#### [DATA FOR REVIEW]

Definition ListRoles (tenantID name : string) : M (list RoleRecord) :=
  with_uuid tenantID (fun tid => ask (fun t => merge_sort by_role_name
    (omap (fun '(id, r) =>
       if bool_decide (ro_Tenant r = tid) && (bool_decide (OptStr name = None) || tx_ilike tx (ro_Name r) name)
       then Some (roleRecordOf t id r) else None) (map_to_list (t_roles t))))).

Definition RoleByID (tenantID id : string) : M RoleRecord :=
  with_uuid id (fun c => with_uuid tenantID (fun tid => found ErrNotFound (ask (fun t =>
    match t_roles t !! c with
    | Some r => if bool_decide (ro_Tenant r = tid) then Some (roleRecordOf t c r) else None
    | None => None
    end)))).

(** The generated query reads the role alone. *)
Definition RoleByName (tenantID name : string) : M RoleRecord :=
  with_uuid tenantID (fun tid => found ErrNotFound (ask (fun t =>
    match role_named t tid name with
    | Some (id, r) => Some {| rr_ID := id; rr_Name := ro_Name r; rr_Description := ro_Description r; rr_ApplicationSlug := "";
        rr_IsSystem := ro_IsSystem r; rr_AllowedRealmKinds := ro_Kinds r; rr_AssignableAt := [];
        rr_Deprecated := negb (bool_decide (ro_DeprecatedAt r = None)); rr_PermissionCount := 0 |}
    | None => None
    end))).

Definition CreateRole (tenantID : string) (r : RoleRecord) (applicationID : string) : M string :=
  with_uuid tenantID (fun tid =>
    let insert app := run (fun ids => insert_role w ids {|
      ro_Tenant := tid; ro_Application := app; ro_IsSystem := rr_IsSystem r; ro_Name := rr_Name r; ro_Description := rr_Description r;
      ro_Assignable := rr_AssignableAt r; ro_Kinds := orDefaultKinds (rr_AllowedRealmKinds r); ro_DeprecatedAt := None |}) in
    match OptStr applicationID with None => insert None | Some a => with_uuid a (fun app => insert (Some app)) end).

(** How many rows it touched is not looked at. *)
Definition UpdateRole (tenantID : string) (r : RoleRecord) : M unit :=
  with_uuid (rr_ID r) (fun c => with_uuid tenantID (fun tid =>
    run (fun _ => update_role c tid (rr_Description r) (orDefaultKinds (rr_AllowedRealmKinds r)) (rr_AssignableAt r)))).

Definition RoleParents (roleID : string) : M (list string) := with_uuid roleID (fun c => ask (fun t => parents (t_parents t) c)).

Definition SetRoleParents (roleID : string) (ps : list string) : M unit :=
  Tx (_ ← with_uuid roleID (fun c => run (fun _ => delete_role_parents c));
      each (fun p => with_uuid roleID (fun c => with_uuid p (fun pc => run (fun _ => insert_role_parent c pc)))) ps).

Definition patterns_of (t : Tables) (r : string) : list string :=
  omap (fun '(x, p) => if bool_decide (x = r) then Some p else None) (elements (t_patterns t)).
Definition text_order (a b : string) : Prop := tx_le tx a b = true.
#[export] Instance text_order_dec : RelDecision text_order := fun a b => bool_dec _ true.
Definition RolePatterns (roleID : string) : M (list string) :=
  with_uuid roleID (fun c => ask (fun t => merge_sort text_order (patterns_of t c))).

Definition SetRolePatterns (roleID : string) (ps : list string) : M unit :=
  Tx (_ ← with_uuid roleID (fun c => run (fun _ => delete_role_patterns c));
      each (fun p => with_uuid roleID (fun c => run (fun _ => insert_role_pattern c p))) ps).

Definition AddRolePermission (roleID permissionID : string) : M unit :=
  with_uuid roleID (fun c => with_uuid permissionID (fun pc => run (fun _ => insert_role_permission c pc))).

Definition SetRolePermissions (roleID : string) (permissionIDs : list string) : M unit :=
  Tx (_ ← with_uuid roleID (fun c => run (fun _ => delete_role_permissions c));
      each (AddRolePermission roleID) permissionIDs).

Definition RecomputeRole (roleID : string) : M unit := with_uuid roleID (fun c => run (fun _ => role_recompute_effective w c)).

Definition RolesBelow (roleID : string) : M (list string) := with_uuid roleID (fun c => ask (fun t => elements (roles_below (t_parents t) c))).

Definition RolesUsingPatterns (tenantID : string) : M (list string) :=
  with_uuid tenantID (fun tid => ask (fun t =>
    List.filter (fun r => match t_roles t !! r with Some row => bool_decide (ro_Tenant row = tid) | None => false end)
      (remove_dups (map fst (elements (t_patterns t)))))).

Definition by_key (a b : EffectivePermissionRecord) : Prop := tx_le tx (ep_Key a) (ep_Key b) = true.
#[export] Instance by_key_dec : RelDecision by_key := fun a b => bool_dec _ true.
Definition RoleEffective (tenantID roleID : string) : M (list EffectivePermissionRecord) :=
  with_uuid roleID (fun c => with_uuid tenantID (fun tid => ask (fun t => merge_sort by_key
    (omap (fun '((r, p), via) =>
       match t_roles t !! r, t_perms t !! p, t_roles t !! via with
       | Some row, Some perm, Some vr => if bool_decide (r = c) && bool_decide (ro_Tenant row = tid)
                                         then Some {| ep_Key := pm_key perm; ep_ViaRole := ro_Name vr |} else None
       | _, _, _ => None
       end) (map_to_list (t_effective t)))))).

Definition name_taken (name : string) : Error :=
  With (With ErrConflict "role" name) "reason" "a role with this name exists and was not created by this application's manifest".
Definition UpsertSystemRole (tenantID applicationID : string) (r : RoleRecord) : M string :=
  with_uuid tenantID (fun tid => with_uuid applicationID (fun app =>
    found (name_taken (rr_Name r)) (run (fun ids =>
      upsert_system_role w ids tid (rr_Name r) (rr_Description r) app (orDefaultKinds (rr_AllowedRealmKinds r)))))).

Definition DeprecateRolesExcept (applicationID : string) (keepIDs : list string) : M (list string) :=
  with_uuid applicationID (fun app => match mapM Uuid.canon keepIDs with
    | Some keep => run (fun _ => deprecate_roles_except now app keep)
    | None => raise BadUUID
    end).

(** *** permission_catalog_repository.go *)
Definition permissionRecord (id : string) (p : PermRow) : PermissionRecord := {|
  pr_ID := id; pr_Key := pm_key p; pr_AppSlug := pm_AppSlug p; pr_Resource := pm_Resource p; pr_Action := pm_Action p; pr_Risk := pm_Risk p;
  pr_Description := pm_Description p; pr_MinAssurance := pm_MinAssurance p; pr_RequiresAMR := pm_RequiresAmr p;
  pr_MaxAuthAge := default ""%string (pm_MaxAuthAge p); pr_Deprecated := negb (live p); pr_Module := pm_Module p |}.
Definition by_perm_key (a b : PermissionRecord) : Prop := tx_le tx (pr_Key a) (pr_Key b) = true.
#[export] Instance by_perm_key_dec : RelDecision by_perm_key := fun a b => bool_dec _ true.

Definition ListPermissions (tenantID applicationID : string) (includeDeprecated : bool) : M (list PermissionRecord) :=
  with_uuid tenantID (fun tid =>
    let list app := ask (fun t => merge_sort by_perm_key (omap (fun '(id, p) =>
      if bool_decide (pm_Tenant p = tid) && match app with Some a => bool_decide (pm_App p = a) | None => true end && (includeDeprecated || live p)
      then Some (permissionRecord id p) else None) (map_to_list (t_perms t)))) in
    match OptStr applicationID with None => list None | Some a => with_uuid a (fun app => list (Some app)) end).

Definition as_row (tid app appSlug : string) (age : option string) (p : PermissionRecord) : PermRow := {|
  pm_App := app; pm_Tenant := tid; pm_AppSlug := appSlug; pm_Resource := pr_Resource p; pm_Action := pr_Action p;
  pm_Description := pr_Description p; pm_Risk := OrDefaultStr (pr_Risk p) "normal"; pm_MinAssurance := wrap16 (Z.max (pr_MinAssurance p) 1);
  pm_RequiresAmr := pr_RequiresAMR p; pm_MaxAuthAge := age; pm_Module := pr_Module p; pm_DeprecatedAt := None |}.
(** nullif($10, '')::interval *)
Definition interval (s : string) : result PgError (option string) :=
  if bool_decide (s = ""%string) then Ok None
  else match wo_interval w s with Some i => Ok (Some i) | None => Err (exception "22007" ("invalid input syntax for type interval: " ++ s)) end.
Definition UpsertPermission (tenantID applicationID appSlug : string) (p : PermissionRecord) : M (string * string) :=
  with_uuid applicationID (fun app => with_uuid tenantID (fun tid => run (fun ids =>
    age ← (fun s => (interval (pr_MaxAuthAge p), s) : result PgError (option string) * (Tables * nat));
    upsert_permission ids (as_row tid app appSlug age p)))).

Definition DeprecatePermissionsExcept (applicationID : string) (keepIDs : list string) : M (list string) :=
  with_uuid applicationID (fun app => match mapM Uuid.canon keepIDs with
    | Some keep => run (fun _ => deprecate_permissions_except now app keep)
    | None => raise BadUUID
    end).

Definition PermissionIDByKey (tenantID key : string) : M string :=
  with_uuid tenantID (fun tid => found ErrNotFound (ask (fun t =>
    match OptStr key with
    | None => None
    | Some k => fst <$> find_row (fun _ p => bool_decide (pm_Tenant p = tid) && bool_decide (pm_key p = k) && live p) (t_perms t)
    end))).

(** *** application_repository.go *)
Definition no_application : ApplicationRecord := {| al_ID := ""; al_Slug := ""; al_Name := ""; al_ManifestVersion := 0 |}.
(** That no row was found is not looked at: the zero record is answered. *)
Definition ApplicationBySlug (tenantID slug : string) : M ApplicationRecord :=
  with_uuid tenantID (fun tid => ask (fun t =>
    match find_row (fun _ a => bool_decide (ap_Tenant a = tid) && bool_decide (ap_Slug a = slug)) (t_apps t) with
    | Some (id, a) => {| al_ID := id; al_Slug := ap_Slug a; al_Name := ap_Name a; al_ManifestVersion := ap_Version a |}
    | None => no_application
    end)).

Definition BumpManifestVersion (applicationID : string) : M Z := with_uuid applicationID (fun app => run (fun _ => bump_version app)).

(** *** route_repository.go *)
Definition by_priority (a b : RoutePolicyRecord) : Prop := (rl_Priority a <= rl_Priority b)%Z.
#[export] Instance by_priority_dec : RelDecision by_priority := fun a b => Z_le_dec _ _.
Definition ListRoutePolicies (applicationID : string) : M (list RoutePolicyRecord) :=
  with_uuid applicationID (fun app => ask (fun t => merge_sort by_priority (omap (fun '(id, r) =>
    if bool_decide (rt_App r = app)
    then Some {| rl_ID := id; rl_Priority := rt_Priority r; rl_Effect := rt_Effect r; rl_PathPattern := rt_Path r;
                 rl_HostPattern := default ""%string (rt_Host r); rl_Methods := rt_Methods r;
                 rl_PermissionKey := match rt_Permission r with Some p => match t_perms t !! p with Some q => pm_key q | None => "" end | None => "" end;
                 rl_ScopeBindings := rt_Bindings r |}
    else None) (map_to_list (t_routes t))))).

---

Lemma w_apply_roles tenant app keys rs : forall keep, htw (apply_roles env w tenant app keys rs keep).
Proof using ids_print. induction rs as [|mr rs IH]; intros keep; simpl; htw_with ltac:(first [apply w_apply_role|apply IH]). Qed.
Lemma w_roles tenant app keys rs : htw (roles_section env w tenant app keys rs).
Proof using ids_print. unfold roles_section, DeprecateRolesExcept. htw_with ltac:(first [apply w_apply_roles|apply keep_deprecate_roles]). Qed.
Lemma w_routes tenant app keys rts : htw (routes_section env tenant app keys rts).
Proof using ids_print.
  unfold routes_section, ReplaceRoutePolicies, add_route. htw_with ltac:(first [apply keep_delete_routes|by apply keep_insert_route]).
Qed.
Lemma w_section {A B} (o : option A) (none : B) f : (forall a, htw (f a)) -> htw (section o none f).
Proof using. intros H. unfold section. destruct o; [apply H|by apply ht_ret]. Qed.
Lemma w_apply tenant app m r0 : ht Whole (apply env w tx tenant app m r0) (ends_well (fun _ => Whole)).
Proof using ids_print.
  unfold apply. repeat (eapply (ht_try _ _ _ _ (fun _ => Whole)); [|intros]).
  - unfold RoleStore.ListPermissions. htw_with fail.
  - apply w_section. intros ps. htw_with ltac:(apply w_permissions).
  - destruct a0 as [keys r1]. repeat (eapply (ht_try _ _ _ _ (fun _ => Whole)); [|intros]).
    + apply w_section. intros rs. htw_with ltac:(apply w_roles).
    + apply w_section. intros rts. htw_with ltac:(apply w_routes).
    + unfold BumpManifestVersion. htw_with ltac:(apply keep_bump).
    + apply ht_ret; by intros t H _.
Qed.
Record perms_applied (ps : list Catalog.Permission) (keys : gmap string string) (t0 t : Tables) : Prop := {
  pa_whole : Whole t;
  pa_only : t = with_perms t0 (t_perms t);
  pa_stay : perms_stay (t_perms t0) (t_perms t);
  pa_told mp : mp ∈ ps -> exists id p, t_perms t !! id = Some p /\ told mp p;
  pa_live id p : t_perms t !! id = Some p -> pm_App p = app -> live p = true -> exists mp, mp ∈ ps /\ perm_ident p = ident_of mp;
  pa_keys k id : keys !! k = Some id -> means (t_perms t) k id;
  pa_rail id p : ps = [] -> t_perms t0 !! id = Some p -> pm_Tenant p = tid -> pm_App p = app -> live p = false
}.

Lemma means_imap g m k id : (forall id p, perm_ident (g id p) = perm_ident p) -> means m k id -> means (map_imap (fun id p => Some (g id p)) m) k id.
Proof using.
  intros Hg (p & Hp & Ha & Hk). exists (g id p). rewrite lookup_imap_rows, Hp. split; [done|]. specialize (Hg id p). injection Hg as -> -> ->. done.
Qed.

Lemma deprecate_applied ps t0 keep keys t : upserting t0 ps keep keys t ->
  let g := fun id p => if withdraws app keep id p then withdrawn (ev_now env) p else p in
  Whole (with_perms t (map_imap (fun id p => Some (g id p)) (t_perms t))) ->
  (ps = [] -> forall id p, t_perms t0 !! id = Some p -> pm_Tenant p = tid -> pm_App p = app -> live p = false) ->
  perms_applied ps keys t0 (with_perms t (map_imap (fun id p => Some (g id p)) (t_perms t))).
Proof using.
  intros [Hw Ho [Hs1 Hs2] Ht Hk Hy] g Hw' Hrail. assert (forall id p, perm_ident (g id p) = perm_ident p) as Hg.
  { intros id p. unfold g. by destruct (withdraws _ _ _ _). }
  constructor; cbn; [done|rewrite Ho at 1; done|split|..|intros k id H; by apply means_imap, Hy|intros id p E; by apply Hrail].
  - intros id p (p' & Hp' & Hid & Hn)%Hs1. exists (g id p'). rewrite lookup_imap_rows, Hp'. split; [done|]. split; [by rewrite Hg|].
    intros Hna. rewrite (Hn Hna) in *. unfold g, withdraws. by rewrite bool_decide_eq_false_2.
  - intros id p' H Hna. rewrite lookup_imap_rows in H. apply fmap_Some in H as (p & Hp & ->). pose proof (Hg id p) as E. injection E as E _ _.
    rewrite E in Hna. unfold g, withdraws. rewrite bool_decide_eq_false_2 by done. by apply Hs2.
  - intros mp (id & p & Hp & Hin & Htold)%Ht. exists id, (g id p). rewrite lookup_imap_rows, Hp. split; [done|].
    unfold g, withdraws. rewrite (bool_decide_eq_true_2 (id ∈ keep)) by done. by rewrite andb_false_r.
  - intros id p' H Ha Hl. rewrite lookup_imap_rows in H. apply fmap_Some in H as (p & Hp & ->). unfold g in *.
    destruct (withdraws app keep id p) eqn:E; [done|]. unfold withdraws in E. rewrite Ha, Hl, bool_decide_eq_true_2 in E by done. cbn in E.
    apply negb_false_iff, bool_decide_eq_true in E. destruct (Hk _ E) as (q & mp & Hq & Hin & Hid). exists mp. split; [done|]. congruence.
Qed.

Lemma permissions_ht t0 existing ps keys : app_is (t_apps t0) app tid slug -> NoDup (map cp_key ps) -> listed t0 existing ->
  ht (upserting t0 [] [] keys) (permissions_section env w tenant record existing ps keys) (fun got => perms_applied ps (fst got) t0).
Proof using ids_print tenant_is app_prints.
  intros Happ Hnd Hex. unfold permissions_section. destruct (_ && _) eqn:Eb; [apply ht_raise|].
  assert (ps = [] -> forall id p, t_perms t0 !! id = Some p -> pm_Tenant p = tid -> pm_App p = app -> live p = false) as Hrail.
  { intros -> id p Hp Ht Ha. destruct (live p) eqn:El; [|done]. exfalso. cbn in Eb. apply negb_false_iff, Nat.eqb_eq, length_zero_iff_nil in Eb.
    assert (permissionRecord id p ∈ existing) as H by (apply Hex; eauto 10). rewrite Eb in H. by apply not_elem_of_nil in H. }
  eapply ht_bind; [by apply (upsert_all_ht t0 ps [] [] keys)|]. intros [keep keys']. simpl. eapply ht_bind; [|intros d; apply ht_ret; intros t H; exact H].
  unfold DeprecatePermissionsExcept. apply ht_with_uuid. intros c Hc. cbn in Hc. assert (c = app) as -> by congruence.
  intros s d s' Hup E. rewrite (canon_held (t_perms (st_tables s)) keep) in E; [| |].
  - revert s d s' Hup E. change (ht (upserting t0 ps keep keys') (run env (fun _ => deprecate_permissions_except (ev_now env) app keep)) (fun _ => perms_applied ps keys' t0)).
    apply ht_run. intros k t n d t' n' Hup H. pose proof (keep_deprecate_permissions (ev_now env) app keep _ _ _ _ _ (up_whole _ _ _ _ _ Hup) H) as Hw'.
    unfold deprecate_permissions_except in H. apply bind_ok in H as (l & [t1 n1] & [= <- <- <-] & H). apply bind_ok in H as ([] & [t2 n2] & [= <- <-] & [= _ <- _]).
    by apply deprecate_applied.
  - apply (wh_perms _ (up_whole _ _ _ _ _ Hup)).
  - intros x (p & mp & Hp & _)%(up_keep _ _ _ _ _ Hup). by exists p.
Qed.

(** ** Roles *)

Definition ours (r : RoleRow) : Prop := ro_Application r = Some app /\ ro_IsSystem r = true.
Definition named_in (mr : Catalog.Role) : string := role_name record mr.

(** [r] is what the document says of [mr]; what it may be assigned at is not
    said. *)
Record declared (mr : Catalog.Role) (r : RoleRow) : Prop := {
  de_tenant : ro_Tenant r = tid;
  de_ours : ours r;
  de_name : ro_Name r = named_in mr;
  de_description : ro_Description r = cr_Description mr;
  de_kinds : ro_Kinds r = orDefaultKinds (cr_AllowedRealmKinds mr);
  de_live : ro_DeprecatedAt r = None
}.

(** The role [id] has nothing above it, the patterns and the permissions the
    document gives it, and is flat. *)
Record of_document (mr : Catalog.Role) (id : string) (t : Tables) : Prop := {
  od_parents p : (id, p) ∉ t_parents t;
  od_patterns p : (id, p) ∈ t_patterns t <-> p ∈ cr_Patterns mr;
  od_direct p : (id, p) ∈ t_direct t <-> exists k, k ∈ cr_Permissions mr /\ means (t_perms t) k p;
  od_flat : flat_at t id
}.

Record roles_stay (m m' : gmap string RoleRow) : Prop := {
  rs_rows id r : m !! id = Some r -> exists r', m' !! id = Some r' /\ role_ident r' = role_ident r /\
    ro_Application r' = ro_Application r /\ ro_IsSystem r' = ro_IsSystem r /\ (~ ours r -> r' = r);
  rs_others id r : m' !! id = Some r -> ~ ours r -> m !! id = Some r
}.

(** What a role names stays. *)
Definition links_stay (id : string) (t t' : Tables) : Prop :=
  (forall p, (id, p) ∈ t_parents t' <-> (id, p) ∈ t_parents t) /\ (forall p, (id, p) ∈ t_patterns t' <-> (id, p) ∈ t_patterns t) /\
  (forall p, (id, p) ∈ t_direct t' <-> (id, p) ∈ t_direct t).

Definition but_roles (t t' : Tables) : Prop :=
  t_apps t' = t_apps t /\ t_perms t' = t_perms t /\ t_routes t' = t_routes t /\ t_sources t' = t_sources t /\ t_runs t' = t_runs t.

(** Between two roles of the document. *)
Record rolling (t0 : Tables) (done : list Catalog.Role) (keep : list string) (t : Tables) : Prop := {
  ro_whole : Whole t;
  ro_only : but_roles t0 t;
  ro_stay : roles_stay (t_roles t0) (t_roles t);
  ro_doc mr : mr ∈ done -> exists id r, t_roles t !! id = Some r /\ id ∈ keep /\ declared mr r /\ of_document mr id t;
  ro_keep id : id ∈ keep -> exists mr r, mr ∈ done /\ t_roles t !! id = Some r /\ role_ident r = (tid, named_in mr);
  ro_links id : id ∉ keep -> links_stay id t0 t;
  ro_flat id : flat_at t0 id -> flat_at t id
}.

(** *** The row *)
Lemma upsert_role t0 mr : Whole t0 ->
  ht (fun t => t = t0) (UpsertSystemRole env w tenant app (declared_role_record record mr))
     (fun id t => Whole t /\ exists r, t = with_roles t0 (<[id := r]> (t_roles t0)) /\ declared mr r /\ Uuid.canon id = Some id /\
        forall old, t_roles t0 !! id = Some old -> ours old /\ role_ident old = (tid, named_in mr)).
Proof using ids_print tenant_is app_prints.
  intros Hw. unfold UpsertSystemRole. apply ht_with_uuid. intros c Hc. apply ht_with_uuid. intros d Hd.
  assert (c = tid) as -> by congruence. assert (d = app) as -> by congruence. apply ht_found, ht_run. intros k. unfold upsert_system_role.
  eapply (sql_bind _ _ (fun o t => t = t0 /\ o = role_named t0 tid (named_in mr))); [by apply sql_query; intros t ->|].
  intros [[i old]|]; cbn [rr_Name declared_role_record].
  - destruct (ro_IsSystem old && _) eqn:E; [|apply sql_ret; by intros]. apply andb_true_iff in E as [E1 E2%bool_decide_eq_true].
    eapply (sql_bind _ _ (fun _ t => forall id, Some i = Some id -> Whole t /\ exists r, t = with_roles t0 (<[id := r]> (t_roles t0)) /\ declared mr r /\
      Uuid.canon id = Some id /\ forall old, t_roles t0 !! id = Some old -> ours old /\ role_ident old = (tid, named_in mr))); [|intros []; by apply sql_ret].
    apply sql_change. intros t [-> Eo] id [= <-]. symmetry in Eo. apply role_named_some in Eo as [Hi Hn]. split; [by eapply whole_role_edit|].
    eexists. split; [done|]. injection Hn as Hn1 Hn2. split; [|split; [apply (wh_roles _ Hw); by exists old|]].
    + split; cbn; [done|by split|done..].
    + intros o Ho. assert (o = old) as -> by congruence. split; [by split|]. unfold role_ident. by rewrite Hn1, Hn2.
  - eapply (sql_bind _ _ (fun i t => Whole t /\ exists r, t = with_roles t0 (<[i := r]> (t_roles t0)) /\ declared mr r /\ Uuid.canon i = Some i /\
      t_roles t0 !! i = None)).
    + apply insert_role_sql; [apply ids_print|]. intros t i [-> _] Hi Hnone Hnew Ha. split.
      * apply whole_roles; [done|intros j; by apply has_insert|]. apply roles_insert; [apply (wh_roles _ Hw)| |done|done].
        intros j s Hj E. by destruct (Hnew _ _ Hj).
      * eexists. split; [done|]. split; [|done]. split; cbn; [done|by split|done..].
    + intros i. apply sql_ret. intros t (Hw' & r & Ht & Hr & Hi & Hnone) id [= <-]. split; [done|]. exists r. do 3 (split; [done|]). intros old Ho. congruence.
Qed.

#### [PROMPT]
The required answer is the run of lines above, starting at the line with "(fun id t =>" and ending at the line with "intros [[i old]|];", reproduced exactly with both ends.

#### [RESULT OF THE EXERCISE]
     (fun id t => Whole t /\ exists r, t = with_roles t0 (<[id := r]> (t_roles t0)) /\ declared mr r /\ Uuid.canon id = Some id /\
        forall old, t_roles t0 !! id = Some old -> ours old /\ role_ident old = (tid, named_in mr)).
Proof using ids_print tenant_is app_prints.
  intros Hw. unfold UpsertSystemRole. apply ht_with_uuid. intros c Hc. apply ht_with_uuid. intros d Hd.
  assert (c = tid) as -> by congruence. assert (d = app) as -> by congruence. apply ht_found, ht_run. intros k. unfold upsert_system_role.
  eapply (sql_bind _ _ (fun o t => t = t0 /\ o = role_named t0 tid (named_in mr))); [by apply sql_query; intros t ->|].
  intros [[i old]|]; cbn [rr_Name declared_role_record].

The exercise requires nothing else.